Eric Kaufmann's Whiteshift is an extensive study of how the migration-driven demographic transformation of the West affects the ballot box.
The title of the 2018 book encodes Kaufmann's predictions that, as a
result of international migration, Western countries will become ever
more ethnically diverse and a growing number of people will be of mixed
heritage. He further argues that the category of 'white people' will be
enlarged to include more ethnically diverse individuals. For Kaufmann,
one of the major schisms in the political landscape of the West at the
time of writing is due to factions that want to speed up this process
and those who want to slow it down. He suggested that the surge of
nationalism and populism observed in many Western countries is due to
the latter group. For decades, the norms of acceptable political demands
had been established by the media, institutions of higher education,
and mainstream political groups. Such norms include what he called "left
modernism," a more precise term for what is commonly referred to as political correctness, and "asymmetrical multiculturalism,"
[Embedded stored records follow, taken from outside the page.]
(** A text in which [列] does not occur gives no request, and the run
    on it halts with the parse error. *)
Theorem parse_without_row_mark (text : str) :
  mem ROW_MARK text = false ->
  parse_seat_text text = Ok [] /\
  forall uploaded date_str,
    run text uploaded date_str start = (Halt, World [Error_unparsed] None).
Proof.
  intros Hno. apply mem_elem_of in Hno.
  assert (parse_seat_text text = Ok []) as Hp; [|split; [done|intros; by apply run_unparsed]].
  destruct (parse_seat_text_ok text) as (l & Hl & _). rewrite Hl. f_equal.
  assert (Forall (fun _ => False) l) as Hf; [|by destruct Hf].
  revert Hl. apply parse_seat_text_inv.
  intros b m w1 w2 w3 sp Hb Hm _ _ _ _ _. apply Hno.
  apply block_match_row_mark, elem_of_strip in Hm.
  assert (ROW_MARK ∈ concat (split BLOCK_START (replace 12288 32 (replace 12288 32 text)))) as Hc
    by (by eapply elem_of_concat).
  rewrite split_blocks_concat in Hc.
  apply elem_of_replace in Hc as [Hc|Hc]; [|done].
  by apply elem_of_replace in Hc as [Hc|Hc].
Qed.

Lemma parse_without_row_mark_witness :
  mem ROW_MARK (U "Class S South 33") = false /\
  parse_seat_text (U "Class S South 33") = Ok [].
Proof.
  assert (mem ROW_MARK (U "Class S South 33") = false) as H by (by vm_compute).
  split; [exact H|]. exact (proj1 (parse_without_row_mark _ H)).
Defined.

(** ** Class names up to white space *)

Lemma normalize_class_words_iff (x y : str) :
  words (normalize_class x) = words x /\
  (normalize_class x = normalize_class y <-> words x = words y).
Proof.
  assert (forall z, words (normalize_class z) = words z) as Hw.
  { intros z. rewrite normalize_class_words. apply words_join, words_wordlike. }
  split; [apply Hw|]. split.
  - intros H. by rewrite <-(Hw x), <-(Hw y), H.
  - intros H. by rewrite !normalize_class_words, H.
Qed.

(** Normalising keeps the words, and two class names have the same
    normal form exactly when they have the same words. *)
Theorem normalize_class_same_words (x y : str) :
  words (normalize_class x) = words x /\
  (normalize_class x = normalize_class y <-> words x = words y).
Proof. apply normalize_class_words_iff. Qed.

(** The normal form is empty exactly for a string of white space only
    (the empty string included). *)
Theorem normalize_class_blank (x : str) :
  normalize_class x = [] <-> Forall (fun c => is_space c = true) x.
Proof.
  rewrite normalize_class_words. split.
  - intros H. apply words_nil. apply join_nil; [apply words_wordlike|done].
  - intros H. rewrite <-(app_nil_r x), words_blanks by done. done.
Qed.

(** ** Looking up the index *)






Lemma index_lookup_sound (ws_class ws_row ws_seat : worksheet) m k (q : coord) :
  build_index ws_class ws_row ws_seat = Ok m ->
  m !! k = Some q ->
  q ∈ positions ws_class /\
  key_at ws_class ws_row ws_seat q = Some k /\
  normalize_class k.1.1 = k.1.1.
Proof.
  rewrite build_index_positions. intros [= <-]. rewrite index_of_last. intros Hq.
  apply last_Some_elem_of, list_elem_of_filter in Hq as [Hk Hin].
  split; [done|]. split; [done|].
  unfold key_at in Hk. destruct (_ || _); [done|].
  destruct (int_value _); [|done]. destruct (int_value _); [|done].
  injection Hk as <-. simpl. apply normalize_class_idempotent.
Qed.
or the idea that all cultures present in a given society deserve to be
preserved except the host culture. These norms have prevented mainstream
politicians and political parties from responding to the concerns of
large swathes of the voting population, giving nationalist populists an
opportunity to rise to the front.
In a related book, National Populism – The Revolt Against Liberal Democracy, political scientists Roger Eatwell and Matthew Goodwin attempted to explain the political phenomenon of the same name using a '4D model': destruction of the national culture due to large-scale international migration; deprivation of opportunities due to globalization and in the post-industrial economy with its frequent disruptions and slow growth; growing distrust
by working-class and rural voters who feel increasingly alienated by
liberal cosmopolitan city-dwelling political and media elites; and de-alignment
from traditional allegiances, which can be seen in high levels of voter
volatility, or people switching from one party to another between
elections. National populism
should not be confused with left-wing populism, which focuses on
socioeconomic class rather than love of country. Eatwell and Goodwin
observed that support for mainstream social democratic parties all
across Europe has plummeted – in France and the Netherlands the
socialists got pushed to the fringe – and predicted that nationalism and
populism would remain a dominant characteristic of Western politics
until the other side can build a platform that resonates better with the
general public. Even after some surprising political developments such
as the 2016 United Kingdom European Union Membership Referendum
(Brexit), many mainstream politicians still believed their constituents
wanted more immigration, more deregulation, more globalization, and
more cultural diversity, when YouGov opinion polls of European voters
showed that their number one concern was immigration.